5. A gas fired heater as claimed in claim 4, in which a seal is provided on the elongate rod, said seal engaging the wall of the passage extending axially through the plug, and being located so that when the elongate rod is moved axially to engage and move the closure member of the flame failure valve, the seal disconnects a main burner outlet port provided in the wall of the passage in the plug, from the lowermost portion of said passage, the flame failure valve and a main gas supply passage.

6. A gas firred heater as claimed in claim 5, in which a further passage extends through the plug and is arranged to connect a space below the plug with a pilot burner outlet passage in said housing, when said plug is in a rotational position wherein the main burner outlet port in the plug is aligned with a main burner supply passage in the housing.

7. A gas fired heater as claimed In any one of claims 3 to 6, in which the control plug is tapered and located in a complimentarily tapered cavity in the housing.

8. A gas fired heater as claimed in any one of claims 2 to 7, in which a microswitch connected in an ignition circuit is arranged to be tripped by axial movement of said elongate rod.

9. A gas fired heater as claimed in any one of claims 2 to 8, in which a further microswitch connected to a solenoid of the flame failure valve is arranged to be tripped by rotational movement of the elongate rod.

10. A gas fired heater as claimed in any one of the preceding claims, in which the main gas supply valve is connected with at least one burner via a thermostatically controlled valve.

11. A gas fired heater as claimed in claim 10, in which a manually operable override is provided for the thermostatically controlled valve.

12. A gas fired heater as claimed in claim 10, in which an electrically operable override is provided for the thermostatically controlled valve.

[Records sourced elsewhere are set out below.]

Definition withRequestMappingTemplate (r : Resource) (t : string) : Resource :=
  let p := Properties r in
  {| Properties :=
       {| KeySchema := KeySchema p; AttributeDefinitions := AttributeDefinitions p;
          LocalSecondaryIndexes := LocalSecondaryIndexes p;
          GlobalSecondaryIndexes := GlobalSecondaryIndexes p;
          ApiId := ApiId p; DataSourceName := DataSourceName p;
          FieldName := FieldName p; TypeName := TypeName p;
          RequestMappingTemplate := Some t;
          ResponseMappingTemplate := ResponseMappingTemplate p |} |}.

(** [r.Properties.RequestMappingTemplate = snippet + '\n' +
    r.Properties.RequestMappingTemplate] for the resolver [id], if it is
    there; the snippet is computed only then. *)
Definition prependSnippet (id : string) (snippet : TransformerContext -> Result string) : M unit :=
  let* resolver := getResource id in
  match resolver with
  | Some resolver =>
      let* s := (fun ctx => lift (snippet ctx) ctx) in
      writeResource id
        (withRequestMappingTemplate resolver
           (s +:+ nl +:+ show (RequestMappingTemplate (Properties resolver))))
  | None => ret tt
  end.

Definition updateResolvers (definition : ObjectTypeDefinitionNode)
    (directive : DirectiveNode) : M unit :=
  let directiveArgs := dir_arguments directive in
  if isPrimaryKey directive then
    prependSnippet (DynamoDBGetResolverResourceID (def_name definition))
      (fun _ => setKeySnippet directive false) ;;
    prependSnippet (DynamoDBListResolverResourceID (def_name definition))
      (fun ctx => rbind (setQuerySnippet definition directive ctx) (fun e => Ok (print e))) ;;
    prependSnippet (DynamoDBCreateResolverResourceID (def_name definition))
      (fun _ => setKeySnippet directive true) ;;
    prependSnippet (DynamoDBUpdateResolverResourceID (def_name definition))
      (fun _ => setKeySnippet directive true) ;;
    prependSnippet (DynamoDBDeleteResolverResourceID (def_name definition))
      (fun _ => setKeySnippet directive true)
  else if truthy_string (name directiveArgs) && truthy_string (queryField directiveArgs) then
    let* queryTypeName := getQueryTypeName in
    let queryResolverId := ResolverResourceID queryTypeName (show (queryField directiveArgs)) in
    let* queryResolver := (fun ctx => lift (makeQueryResolver definition directive ctx) ctx) in
    addToStackMapping (def_name definition) ("^" +:+ queryResolverId +:+ "$") ;;
    setResource queryResolverId queryResolver
  else ret tt.

Definition addKeyConditionInputs (definition : ObjectTypeDefinitionNode)
    (directive : DirectiveNode) : M unit :=
  let args := dir_arguments directive in
  if (1 <? length (fields args))%nat then
    let finalSortKeyFieldName := last (fields args) in
    let finalSortKeyField :=
      finalSortKeyFieldName ≫= findField (def_fields definition) in
    let* sortKeyConditionInput :=
      lift (if (2 <? length (fields args))%nat then
              makeScalarKeyConditionForType (makeNamedType "String")
            else
              match finalSortKeyField with
              | Some f => makeScalarKeyConditionForType (fd_type f)
              | None => Err TypeError
              end) in
    let* existing := getType (in_name sortKeyConditionInput) in
    match existing with
    | None => addInput sortKeyConditionInput
    | Some _ => ret tt
    end
  else ret tt.

(** [object(definition, directive, ctx)]: the transformer's entry point for
    one [@key] directive on an object type. *)
Definition object (definition : ObjectTypeDefinitionNode) (directive : DirectiveNode) : M unit :=
  (fun ctx => lift (validate definition directive ctx) ctx) ;;
  updateIndexStructures definition directive ;;
  updateSchema definition directive ;;
  updateResolvers definition directive ;;
  addKeyConditionInputs definition directive.

End KeyTransformer.

(** ** The read-authorization gate *)

Module Auth.

(** What running a template fragment comes to. *)
Inductive Outcome :=
| Unauthorized
| Continue.

(** Modelled from the spec: the engine that runs the printed templates is an
    external collaborator.  By the spec a conditional runs its body when its
    condition holds, the flags are booleans that are true, false or not set,
    and the unauthorized leaf ends the request.  [value] is the value of an
    operand of a comparison: a variable reads its flag, [None] when not set,
    and [true] and [false] are the literals. *)
Definition value (flags : gmap string bool) (e : Expression) : option (option bool) :=
  match e with
  | Vtl.ref v => Some (flags !! v)
  | Vtl.raw "true" => Some (Some true)
  | Vtl.raw "false" => Some (Some false)
  | _ => None
  end.

(** Modelled from the spec: the truth of a condition, by the names of its
    builders: a comparison of two operands, a negation, a bracketed
    condition, and a disjunction that holds when one of its members does;
    [None] for an expression that is not a condition. *)
Fixpoint holds (flags : gmap string bool) (e : Expression) : option bool :=
  match e with
  | Vtl.equals l r =>
      match value flags l, value flags r with
      | Some a, Some b => Some (bool_decide (a = b))
      | _, _ => None
      end
  | Vtl.not e => negb <$> holds flags e
  | Vtl.parens e => holds flags e
  | Vtl.or es =>
      (fix any (es : list Expression) : option bool :=
         match es with
         | [] => Some false
         | e :: rest =>
             match holds flags e, any rest with
             | Some a, Some b => Some (a || b)
             | _, _ => None
             end
         end) es
  | _ => None
  end.

(** Modelled from the spec: the run of a gate, a conditional whose body is
    the unauthorized leaf: the leaf runs when the condition holds. *)
Definition run (flags : gmap string bool) (e : Expression) : option Outcome :=
  match e with
  | Vtl.iff predicate (Vtl.raw "$util.unauthorized()") _ =>
      match holds flags predicate with
      | Some true => Some Unauthorized
      | Some false => Some Continue
      | None => None
      end
  | _ => None
  end.

Section Gate.
(** [ResourceConstants.SNIPPETS], which is not among the sources. *)
Variables IsNotAuthProtectedVariable IsStaticGroupAuthorizedVariable
          IsDynamicGroupAuthorizedVariable IsOwnerAuthorizedVariable : string.

Definition throwIfUnauthorizedForReadOperations : Expression :=
  Vtl.iff
    (Vtl.not (Vtl.parens
       (Vtl.or
          [ Vtl.equals (Vtl.ref IsNotAuthProtectedVariable) (Vtl.raw "true");
            Vtl.equals (Vtl.ref IsStaticGroupAuthorizedVariable) (Vtl.raw "true");
            Vtl.equals (Vtl.ref IsDynamicGroupAuthorizedVariable) (Vtl.raw "true");
            Vtl.equals (Vtl.ref IsOwnerAuthorizedVariable) (Vtl.raw "true") ])))
    (Vtl.raw "$util.unauthorized()")
    false.

End Gate.
End Auth.

(** ** An instance of the imports, for evaluation *)

(** Table, resolver and input names as the transformer's tests show them
    ([TestTable] for the type [Test]); strings and ids are ['S'] and numbers
    ['N']. *)
Definition sampleExternal : External :=
  {| attributeTypeFromScalar := fun type =>
       let base := getBaseType type in
       if String.eqb base "String" || String.eqb base "ID" || String.eqb base "AWSDateTime"
       then Ok "S"
       else if String.eqb base "Int" || String.eqb base "Float" then Ok "N"
       else Err (ExternalError ("Expected scalar and got " +:+ base));
     ModelTableResourceID := fun t => t +:+ "Table";
     ModelTableDataSourceID := fun t => t +:+ "DataSource";
     ModelCreateInputObjectName := fun t => "Create" +:+ t +:+ "Input";
     ModelUpdateInputObjectName := fun t => "Update" +:+ t +:+ "Input";
     ModelDeleteInputObjectName := fun t => "Delete" +:+ t +:+ "Input";
     ModelKeyConditionInputTypeName := fun t => "Model" +:+ t +:+ "KeyConditionInput";
     DynamoDBGetResolverResourceID := fun t => "Get" +:+ t +:+ "Resolver";
     DynamoDBListResolverResourceID := fun t => "List" +:+ t +:+ "Resolver";
     DynamoDBCreateResolverResourceID := fun t => "Create" +:+ t +:+ "Resolver";
     DynamoDBUpdateResolverResourceID := fun t => "Update" +:+ t +:+ "Resolver";
     DynamoDBDeleteResolverResourceID := fun t => "Delete" +:+ t +:+ "Resolver";
     ResolverResourceID := fun t f => t +:+ f +:+ "Resolver";
     ShouldUsePayPerRequestBilling := "ShouldUsePayPerRequestBilling";
     DynamoDBModelTableReadIOPS := "DynamoDBModelTableReadIOPS";
     DynamoDBModelTableWriteIOPS := "DynamoDBModelTableWriteIOPS";
     GraphQLAPILogicalID := "GraphQLAPI";
     ModelObjectKey := "modelObjectKey";
     ModelQueryExpression := "modelQueryExpression";
     makeConnectionField := fun fieldName returnTypeName args =>
       {| fd_name := fieldName; fd_arguments := args;
          fd_type := NamedType ("Model" +:+ returnTypeName +:+ "Connection") |};
     makeScalarKeyConditionForType := fun type =>
       Ok {| in_name := "Model" +:+ getBaseType type +:+ "KeyConditionInput";
             in_fields := [] |};
     applyKeyExpressionForCompositeKey := fun _ _ _ => Vtl.newline;
     print := fun _ => "$template";
     printBlock := fun blockName _ => "## [Start] " +:+ blockName |}.

(** ** The reference walk in the words of the specification *)

Module WalkSpec.






(** The tree of the specification's example: a reference to [Foo] at the
    path [Resources.Foo.Properties.Bar]. *)
Definition exampleTemplate : json :=
  JObj [("Resources",
         JObj [("Foo",
                JObj [("Properties", JObj [("Bar", JObj [("Ref", JStr "Foo")])])])])].

(** The same tree with a reference to a resource of the logical name
    [constructor]. *)
Definition inheritedNameTemplate : json :=
  JObj [("Resources",
         JObj [("Foo",
                JObj [("Properties",
                       JObj [("Bar", JObj [("Ref", JStr "constructor")])])])])].

End WalkSpec.

(** ** Tables, their key schemas and their attribute definitions *)

Section Tables.
Context `{External}.

(** The properties of the table resource of a type. *)
Definition tableOf (ctx : TransformerContext) (definition : ObjectTypeDefinitionNode)
    : option ResourceProperties :=
  Properties <$> resources ctx !! ModelTableResourceID (def_name definition).

(** The attribute names a key schema references. *)
Definition keyNames (ks : list KeySchemaElement) : gset string :=
  list_to_set (omap ks_AttributeName ks).

Definition indexNames (indexes : option (list SecondaryIndex)) : gset string :=
  ⋃ (map (fun ix => keyNames (ix_KeySchema ix)) (default [] indexes)).

(** The attribute names referenced by any key schema of a table: the primary
    one, the local and the global secondary indexes. *)
Definition referencedNames (p : ResourceProperties) : gset string :=
  keyNames (default [] (KeySchema p))
  ∪ indexNames (LocalSecondaryIndexes p) ∪ indexNames (GlobalSecondaryIndexes p).

Definition definedNames (p : ResourceProperties) : gset string :=
  attributeNames (default [] (AttributeDefinitions p)).

(** The invariant of the data model: one attribute definition for each
    referenced attribute name, and no name defined twice. *)
Definition attributeInvariant (p : ResourceProperties) : Prop :=
  NoDup (map ad_AttributeName (default [] (AttributeDefinitions p)))
  /\ definedNames p = referencedNames p.

(** The name of the [HASH] attribute of a table's primary key schema. *)
Definition tableHashName (p : ResourceProperties) : option string :=
  List.find (fun k => match ks_KeyType k with HASH => true | RANGE => false end)
            (default [] (KeySchema p))
  ≫= ks_AttributeName.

13. A gas fired heater as claimed in any one of the preceding claims, in which a preselector valve is located between the main gas supply valve and at least one burner.

14. A gas fired heater as claimed in claim 13, in which the preselector valve is manually operable.

15. A gas fired heater as claimed in claim 13, in which the preselector valve is electrically operable.

16. A gas fired heater as claimed in claim 15, in which the preselector valve is in the form of a number of pulse valves which can be switched between an open position and a closed position.

17. A gas fired heater as claimed in any one of claims 13 to 16, in which a pulse valve which can be electrically switched between high and low gas flow rates is located between the preselector valve and the or each said burner.

18. A gas fired heater constructed and arranged substantially as hereinbefore described with reference to and as illustrated in the accompanying drawings.